Dutch bank ING has released a fairly negative report on the future of European retailers. Its analysts see Tesco's weak business figures and Metro's profit warnings as the first signs of a weak fourth quarter.
“Consumer confidence is weakening in mature markets, as is the growth in emerging countries. In Europe, the euro and government debts remain problematic and new budget cuts are an additional reason to worry about most European retailers”, as the ING analysts say.
Sell Carrefour, Colruyt, Sligro!
ING has therefore lowered its advice for several retailers, like Carrefour because of its declining sale of non-food and its dependence of Southern European countries, where the crisis will lead to less consumer spending.

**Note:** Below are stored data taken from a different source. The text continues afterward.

(* ===== verification/ExpansionWitness.v ===== *)
(** * What an expansion provides

    Nothing that is in the tableau is lost when an obligation is expanded, and the
    witnesses that are created satisfy it. *)

From S2P Require Import Prelude Order Errors Contracts Model Queue Store Kernel KernelBase Arena Facts FactOps StateInv NodeOps KernelInv Totality StoreTheorems.
From S2P Require Import Cancel Branching RuleModel Merging RulePlans Joins RuleEngine RuleSpec EngineBase EngineSafe EngineDispatch EngineRun NominalSpec NominalRun.
From S2P Require Import BlockingModel Projection BlockingChecker BlockingManager Expansion ExpansionAdapter ExpansionSpec ExpansionRun.

Import Kernel.

(** ** Kernels that keep what they have *)

(** The fields of a node that expansion does not change. *)
Record same_node (n n' : Node) : Prop := {
  same_handle : n_handle n' = n_handle n;
  same_creation : n_creation_id n' = n_creation_id n;
  same_kind : n_kind n' = n_kind n;
  same_parent : n_parent n' = n_parent n;
  same_lifecycle : n_lifecycle n' = n_lifecycle n;
  same_blocker : n_blocker n' = n_blocker n
}.

#[global] Instance same_node_preorder : PreOrder same_node.
Proof. split; [by split|]. intros n1 n2 n3 [] []. split; congruence. Qed.

Record persists (k k' : TableauKernel) : Prop := {
  persists_rows i row : facts (state k) !! i = Some row →
    ∃ row', facts (state k') !! i = Some row' ∧ active row' = active row ∧ row_key row' = row_key row;
  persists_nodes i n : nodes (state k) !! i = Some (Some n) → ∃ n', nodes (state k') !! i = Some (Some n') ∧ same_node n n'
}.

#[global] Instance persists_preorder : PreOrder persists.
Proof.
  split; [intros k; split; [intros i row Hi; by exists row|intros i n Hi; by exists n]|].
  intros k1 k2 k3 [R1 N1] [R2 N2]. split.
  - intros i row Hi. destruct (R1 i row Hi) as (row2 & Hi2 & Ha & Hkey). destruct (R2 i row2 Hi2) as (row3 & Hi3 & Ha' & Hk').
    exists row3. split_and!; [done|congruence|congruence].
  - intros i n Hi. destruct (N1 i n Hi) as (n2 & Hi2 & H12). destruct (N2 i n2 Hi2) as (n3 & Hi3 & H23). exists n3. split; [done|by etrans].
Qed.

Lemma persists_same k k' : facts (state k') = facts (state k) → nodes (state k') = nodes (state k) → persists k k'.
Proof. intros Ef En. split; rewrite ?Ef, ?En; [intros i row Hi; by exists row|intros i n Hi; by exists n]. Qed.

Lemma persists_stored k k' h n : persists k k' → stored (nodes (state k)) h n → ∃ n', stored (nodes (state k')) h n' ∧ same_node n n'.
Proof.
  intros [_ Hn] (Hi & Hg & Hl). destruct (Hn _ _ Hi) as (n' & Hi' & Hs). exists n'. split; [|done]. destruct Hs. split_and!; [done|congruence|congruence].
Qed.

Tesco and Marks & Spencer are also “Sell!”, as over half of their home market sales is non-food. Metro barely manages to avoid that warning, because of its decision to sell Kaufhof and Real. In the Benelux, Belgian chain Colruyt (“slower profit growth”) and Dutch food wholesaler Sligro (“lower out of home spendings”) should also be avoided, says ING.
Better rating for Delhaize, Ahold, Morrisons
Delhaize, Belgium's other main retail chain, fares better, just like Dutch Ahold and British Morrisons. “Ahold finally started to adapt a more aggressive strategy towards growth, while it is on the right track with its Dutch and American e-commerce activities.”, says ING. Morrisons on the other hand grows “above average” and is “a pure player in food, unlike its main British competitors”.
Each year, ING also announces its “top picks” among retail shares: French Casino (“successful in emerging countries”), Portuguese Jeronimo Martins (“because of its Polish Biedronka supermarkets”) and – of course – Inditex (“aggressive and very profitable expansion”).